The brain is especially vulnerable during certain developmental windows. Exposure of 1 gray between weeks 8 and 15 of pregnancy leads to intellectual disability in roughly 40% of cases. The same dose between weeks 16 and 25 causes intellectual disability in about 15% of cases. These are high doses that wouldn’t come from routine diagnostic imaging, but they illustrate why pregnancies receive extra caution around radiation.
How Exposure Is Minimized
The guiding principle in radiation safety is ALARA: as low as reasonably achievable. It means avoiding any radiation exposure that doesn’t have a direct benefit to you, even if the dose would be small. Three practical tools make this work.
- Time: The shorter the exposure, the lower the dose. Technologists use the fastest imaging settings that still produce a useful picture.
- Distance: Radiation intensity drops quickly as you move away from the source. This matters more for the staff performing repeated procedures than for the patient receiving a single scan.
- Shielding: Lead aprons and other protective barriers absorb X-ray energy before it reaches tissue. A standard 0.5-mm lead-equivalent apron blocks roughly 95% of the X-ray beam. Thinner 0.25-mm aprons still attenuate about 83% to 90% of the radiation.
For occupational workers who are around X-ray equipment daily, federal regulations cap whole-body exposure at 50 mSv per year. There’s no formal dose limit for patients because the calculation is different: the benefit of diagnosing a broken bone or detecting a tumor is weighed individually against the small radiation risk each time.

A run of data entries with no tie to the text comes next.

(* ===== verification/HttpConcurrent.v ===== *)
(** * Concurrent requests to the items over the memory store

    The handlers of internal/item/httpapi run on many goroutines over one memory store.
    A keyed create takes the store's lock up to three times; every other request takes it
    once. A thread is a request cut at those critical sections; any number of threads
    interleave at the cuts, each section at any moment. Run alone, a thread is its
    handler. *)
From S2P Require Import Prelude GoText GoTime GoUrl Sha256 Errors World Item Idempotency Cursor Order Store Memory MemoryConcurrent Service ServiceFacts HttpApi HttpFacts.

Abbreviation state := (option MemoryStore).

(** ** Sections that only add items *)

(** The records, the reservations and the options are those of before, and no item is
    lost; a new item is kept under its own identifier. *)
Definition grows (st st' : MemoryStore) : Prop :=
  st' = set_items st (ms_items st') /\ ms_items st ⊆ ms_items st'
  /\ forall id it, ms_items st' !! id = Some it -> ms_items st !! id = Some it \/ ID it = id.

Definition quiet {A} (m : M state A) : Prop :=
  forall k st, exists r k' st', m (World k (Some st)) = (r, World k' (Some st')) /\ grows st st'.

Lemma grows_refl st : grows st st.
Proof. split_and!; [by destruct st|done|by left]. Qed.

Putting the Dose in Perspective
Not all X-ray procedures carry the same risk. A dental X-ray or a chest X-ray delivers a fraction of a millisievert. A CT scan of the abdomen can deliver 10 to 20 mSv or more, equivalent to several years of natural background radiation in a single session. The danger of X-rays isn’t really about any single scan. It’s cumulative: each dose adds to your lifetime total, and your lifetime total shapes your overall cancer probability. A handful of medically necessary X-rays over a lifetime poses a negligible risk. Dozens of CT scans, especially if some were unnecessary, shift the odds in a more meaningful way.